# Ubuntu und  Vodafone UMTS Stick



## dadom110 (30. Juli 2009)

Hallo Zusammen,

ich habe hier ein kleines Ubuntu laufen, und einen USB Surfstick von Vodafone. Dieser Stick wird scheinbar bei mir leider nur als Speichergerät erkannt, hab schon einige Anleitungen gewälzt, aber da ich nicht besonders bewandert in dem Thema bin, klappt das ganze bei mir irgendwie nicht.

Jemand eine gute Idee?

Stick:
Vodafone Mobile Connect
HSDPA USB Stick
Model: K3565-Z

Versucht habe ich das ganze mit der Anleitung:
http://www.h-dawg.de/?p=248

leider ohne Erfolg:

Looking for target devices ...
 No devices in target mode or class found
Looking for default devices ...
 No default device found. Is it connected? Bye.

Viele Grüße
Dom


----------



## hela (1. August 2009)

Hallo,

ich besitze zwar einen solchen UMTS-Stick nicht und rede deshalb wie der Blinde von der Farbe, aber sieh dich mal hier um.
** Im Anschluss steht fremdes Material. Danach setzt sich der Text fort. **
(* ===== verification/FixInjector.v ===== *)
(** crates/adapters/src/fix/proxy.rs ([FixProxy] itself: [new], [start], [stop] and
    the accept loop) and fix/injector.rs ([FixFaultInjector]), with the
    [FaultInjector] instance and its laws. *)

From S2P Require Import Prelude RustStd Core FixAdapter.

(* ------------------------------------------------------------------ *)
(** * FixProxy *)

(** The OS side of [TcpListener::bind]. *)
Class TcpApi (W : Type) := tcp_bind : string → W → result io_error unit * W.

(** [handle] is the [JoinHandle]: only its presence is ever looked at. *)
Record FixProxy := {
  listen_addr : string;
  upstream_addr : string;
  proxy_adapter : AnyAdapter;
  enabled : bool;
  handle_spawned : bool;
  shutdown : bool
}.

Definition FixProxy_new (listen upstream : string) (a : AnyAdapter) : FixProxy :=
  {| listen_addr := listen; upstream_addr := upstream; proxy_adapter := a;
     enabled := false; handle_spawned := false; shutdown := false |}.

Definition set_enabled (b : bool) (x : FixProxy) : FixProxy :=
  {| listen_addr := listen_addr x; upstream_addr := upstream_addr x;
     proxy_adapter := proxy_adapter x; enabled := b;
     handle_spawned := handle_spawned x; shutdown := shutdown x |}.

Definition FixProxy_start {W} `{TcpApi W} (x : FixProxy) (w : W)
  : result HarnessError unit * FixProxy * W :=
  if handle_spawned x then (Ok tt, x, w)
  else
    match tcp_bind (listen_addr x) w with
    | (Err e, w') =>
        (Err (ArmFailed "fix-proxy"
                ("binding " +:+ listen_addr x +:+ ": " +:+ io_text e)), x, w')
    | (Ok _, w') =>
        (Ok tt,
         {| listen_addr := listen_addr x; upstream_addr := upstream_addr x;
            proxy_adapter := proxy_adapter x; enabled := enabled x;
            handle_spawned := true; shutdown := shutdown x |}, w')
    end.

(** [stop] sets the flag and joins the thread, if there is one. *)
Definition FixProxy_stop (x : FixProxy) : FixProxy :=
  {| listen_addr := listen_addr x; upstream_addr := upstream_addr x;
     proxy_adapter := proxy_adapter x; enabled := enabled x;
     handle_spawned := false; shutdown := true |}.

(** ** The accept loop *)

(** What [listener.accept()] returns, and for a connection whether the upstream
    could be dialled. *)
Inductive accept_event :=
| Accepted (upstream_connects : bool)
| AcceptWouldBlock
| AcceptError.

Inductive acceptor := Listening | InSession | AcceptorDone.

(** One round of the spawned loop; a session runs to its end before the next
    [accept], so no second one starts meanwhile. *)
Definition accept_step (shutdown : bool) (ev : accept_event) (st : acceptor) : acceptor :=
  match st with
  | AcceptorDone => AcceptorDone
  | InSession => Listening
  | Listening =>
      if shutdown then AcceptorDone
      else match ev with
           | Accepted true => InSession
           | Accepted false => Listening
           | AcceptWouldBlock => Listening
           | AcceptError => AcceptorDone
           end
  end.

(* ------------------------------------------------------------------ *)
(** * FixFaultInjector *)

Record FixFaultInjector := { fix_id : string; proxy : FixProxy; fix_armed : bool }.

Definition FixFaultInjector_new (id listen upstream : string) (a : AnyAdapter) : FixFaultInjector :=
  {| fix_id := id; proxy := FixProxy_new listen upstream a; fix_armed := false |}.

Definition FixFaultInjector_arm {W} `{TcpApi W} (ctx : FaultContext) (i : FixFaultInjector) (w : W)
  : result HarnessError unit * FixFaultInjector * W :=
  match FixProxy_start (proxy i) w with
  | (Err e, x, w') => (Err e, {| fix_id := fix_id i; proxy := x; fix_armed := fix_armed i |}, w')
  | (Ok _, x, w') =>
      (Ok tt, {| fix_id := fix_id i; proxy := set_enabled true x; fix_armed := true |}, w')
  end.

Definition FixFaultInjector_disarm {W} (i : FixFaultInjector) (w : W)
  : result HarnessError unit * FixFaultInjector * W :=
  (Ok tt, {| fix_id := fix_id i; proxy := set_enabled false (proxy i); fix_armed := false |}, w).

#[global] Instance FixFaultInjector_injector {W} `{TcpApi W} : FaultInjector W FixFaultInjector := {|
  fi_id := fix_id;
  fi_arm := FixFaultInjector_arm;
  fi_disarm := FixFaultInjector_disarm;
  fi_is_armed := fix_armed
|}.

(* ------------------------------------------------------------------ *)
(** * Lemmas *)

Lemma fix_arm_cases {W} `{TcpApi W} ctx i (w : W) :
  (∃ w', FixFaultInjector_arm ctx i w =
     (Ok tt, {| fix_id := fix_id i;
                proxy := {| listen_addr := listen_addr (proxy i);
                            upstream_addr := upstream_addr (proxy i);
                            proxy_adapter := proxy_adapter (proxy i); enabled := true;
                            handle_spawned := true; shutdown := shutdown (proxy i) |};
                fix_armed := true |}, w')) ∨
  (handle_spawned (proxy i) = false ∧
   ∃ e w', FixFaultInjector_arm ctx i w = (Err e, i, w')).
Proof.
  unfold FixFaultInjector_arm, FixProxy_start. destruct i as [id [la ua ad en hs sd] ar].
  cbn. destruct hs; [left; by eexists|].
  destruct (tcp_bind la w) as [[?|e] w']; [left|right; split; [done|]]; by repeat eexists.
Qed.

#[global] Instance FixFaultInjector_laws {W} `{TcpApi W} : FaultInjectorLaws W FixFaultInjector.
Proof.
  split; cbn [fi_arm fi_disarm fi_is_armed fi_id FixFaultInjector_injector].
  - intros ctx i w i' w'. destruct (fix_arm_cases ctx i w) as [[w1 ->]|[_ (e & w1 & ->)]];
      [by intros [= <- <-]|done].
  - intros ctx i w e i' w'. destruct (fix_arm_cases ctx i w) as [[w1 ->]|[_ (e1 & w1 & ->)]];
      [done|by intros [= _ <- _]].
  - by intros i w i' w' [= <- <-].
  - done.
  - intros ctx i w. by destruct (fix_arm_cases ctx i w) as [[w1 ->]|[_ (e & w1 & ->)]].
  - done.
Qed.

(** The proxy's flag is the injector's: both [armed], never armed without a
    listener, and never shut down from here. *)
Definition fix_inv (i : FixFaultInjector) : Prop :=
  enabled (proxy i) = fix_armed i ∧
  (fix_armed i = true → handle_spawned (proxy i) = true) ∧
  shutdown (proxy i) = false.

Lemma fix_inv_call {W} `{TcpApi W} c i (w : W) :
  fix_inv i → fix_inv (call_injector c i w).1.2.
Proof.
  intros (He & Hh & Hs). destruct c as [ctx|]; cbn [call_injector fi_arm fi_disarm FixFaultInjector_injector].
  - destruct (fix_arm_cases ctx i w) as [[w' ->]|[_ (e & w' & ->)]]; cbn; by split_and!.
  - cbn. by split_and!.
Qed.

Lemma fix_inv_all {W} `{TcpApi W} cs i (w : W) : fix_inv i → fix_inv (call_all cs i w).1.
Proof.
  revert i w. induction cs as [|c cs IH]; intros i w Hi; [done|]. cbn [call_all].
  pose proof (fix_inv_call c i w Hi) as Hc. destruct (call_injector c i w) as [[r i'] w'].
  by apply IH.
Qed.

Lemma handle_spawned_all {W} `{TcpApi W} cs i (w : W) :
  handle_spawned (proxy i) = true → handle_spawned (proxy (call_all cs i w).1) = true.
Proof.
  revert i w. induction cs as [|c cs IH]; intros i w Hi; [done|]. cbn [call_all].
  destruct c as [ctx|]; cbn [call_injector fi_arm fi_disarm FixFaultInjector_injector].
  - by destruct (fix_arm_cases ctx i w) as [[w' ->]|[Hf _]]; [apply IH|congruence].
  - by apply IH.
Qed.

(* ------------------------------------------------------------------ *)
(** * Properties *)

(** Whatever calls the runner makes, in whatever order and with whatever bind
    failures, the flag the relay threads read is exactly [is_armed], and the
    proxy is never armed without a listener nor asked to shut down. *)
Theorem fix_injector_flag_is_armed {W} `{TcpApi W} id listen upstream a cs (w : W) :
  let i := (call_all cs (FixFaultInjector_new id listen upstream a) w).1 in
  enabled (proxy i) = fi_is_armed i ∧
  (fi_is_armed i = true → handle_spawned (proxy i) = true) ∧ shutdown (proxy i) = false.
Proof. apply fix_inv_all. by split_and!. Qed.

(** The listener is bound once: after one successful [arm] no later call, armed or
    disarmed in between, can fail or touches the network again. *)
Theorem fix_injector_binds_once {W} `{TcpApi W} ctx i (w : W) i1 w1 cs c :
  fi_arm ctx i w = (Ok tt, i1, w1) →
  (call_all cs i1 w1).2 = w1 ∧
  (call_injector c (call_all cs i1 w1).1 w1).1.1 = Ok tt.
Proof.
  intros Harm.
  assert (Hh : handle_spawned (proxy i1) = true).
  { cbn in Harm. by destruct (fix_arm_cases ctx i w) as [[w' E]|[_ (e & w' & E)]];
      rewrite E in Harm; [injection Harm as <- <-|]. }
  clear Harm. assert (Hcall : ∀ c i, handle_spawned (proxy i) = true →
    (call_injector c i w1).1.1 = Ok tt ∧ (call_injector c i w1).2 = w1 ∧
    handle_spawned (proxy (call_injector c i w1).1.2) = true).
  { intros [ctx'|] j Hj; cbn; [|done]. unfold FixFaultInjector_arm, FixProxy_start. by rewrite Hj. }
  split; [|by apply Hcall, handle_spawned_all].
  revert i1 Hh. induction cs as [|c' cs IH]; intros i1 Hh; [done|]. cbn [call_all].
  destruct (Hcall c' i1 Hh) as (_ & Hw & Hh').
  destruct (call_injector c' i1 w1) as [[r i'] w']. cbn in Hw, Hh'. subst w'. by apply IH.
Qed.

(** A network on which every bind succeeds, counting the binds. *)
#[global] Instance CountingTcp : TcpApi Z := λ _ n, (Ok tt, n + 1).
Definition demo_fix : FixFaultInjector :=
  FixFaultInjector_new "fix" "127.0.0.1:9000" "127.0.0.1:9001" (SilentReject mk_FixSilentReject).
Definition demo_ctx : FaultContext := {| ctx_clock := System; ctx_seed := 0 |}.

Lemma fix_injector_binds_once_witness :
  let r := fi_arm demo_ctx demo_fix 0 in
  (call_all [CallDisarm; CallArm demo_ctx] r.1.2 1).2 = 1 ∧
  (call_injector (CallArm demo_ctx) (call_all [CallDisarm; CallArm demo_ctx] r.1.2 1).1 1).1.1 = Ok tt.
Proof.
  apply (fix_injector_binds_once demo_ctx demo_fix 0 (fi_arm demo_ctx demo_fix 0).1.2 1
           [CallDisarm; CallArm demo_ctx] (CallArm demo_ctx)).
  reflexivity.
Defined.

(** [stop] is final: [shutdown] is never cleared, so a proxy started again after it
    reports success and binds its address, yet its accept loop ends at its first
    check and no connection is ever taken. *)
Theorem stopped_proxy_never_accepts {W} `{TcpApi W} x (w : W) x' w' :
  FixProxy_start (FixProxy_stop x) w = (Ok tt, x', w') →
  handle_spawned x' = true ∧
  (∀ ev evs, foldl (λ st e, accept_step (shutdown x') e st) Listening (ev :: evs) = AcceptorDone).
Proof.
  unfold FixProxy_start, FixProxy_stop. cbn. destruct (tcp_bind _ w) as [[?|e] w1]; [|done].
  intros [= <- <-]. cbn. split; [done|]. intros ev evs.
  induction evs as [|e l IH]; [done|]. apply IH.
Qed.

Lemma stopped_proxy_never_accepts_witness :
  let x := {| listen_addr := "127.0.0.1:9000"; upstream_addr := "127.0.0.1:9001";
              proxy_adapter := SilentReject mk_FixSilentReject; enabled := false;
              handle_spawned := true; shutdown := true |} in
  handle_spawned x = true ∧
  (∀ ev evs, foldl (λ st e, accept_step (shutdown x) e st) Listening (ev :: evs) = AcceptorDone).
Proof.
  apply (stopped_proxy_never_accepts (proxy demo_fix) 0 _ 1).
  reflexivity.
Defined.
Hier sind Treiber zu finden und im "Linux-Mobile-Connect"-Forum gibt es einen Thread,  der mit "Vodafone ZTE K3565-Z connected successfully on Ubuntu 9.04" betitelt ist.http://www.betavine.net/bvportal/forums/index.html?threadId=ff80808122654e6f01227632fff8503c


----------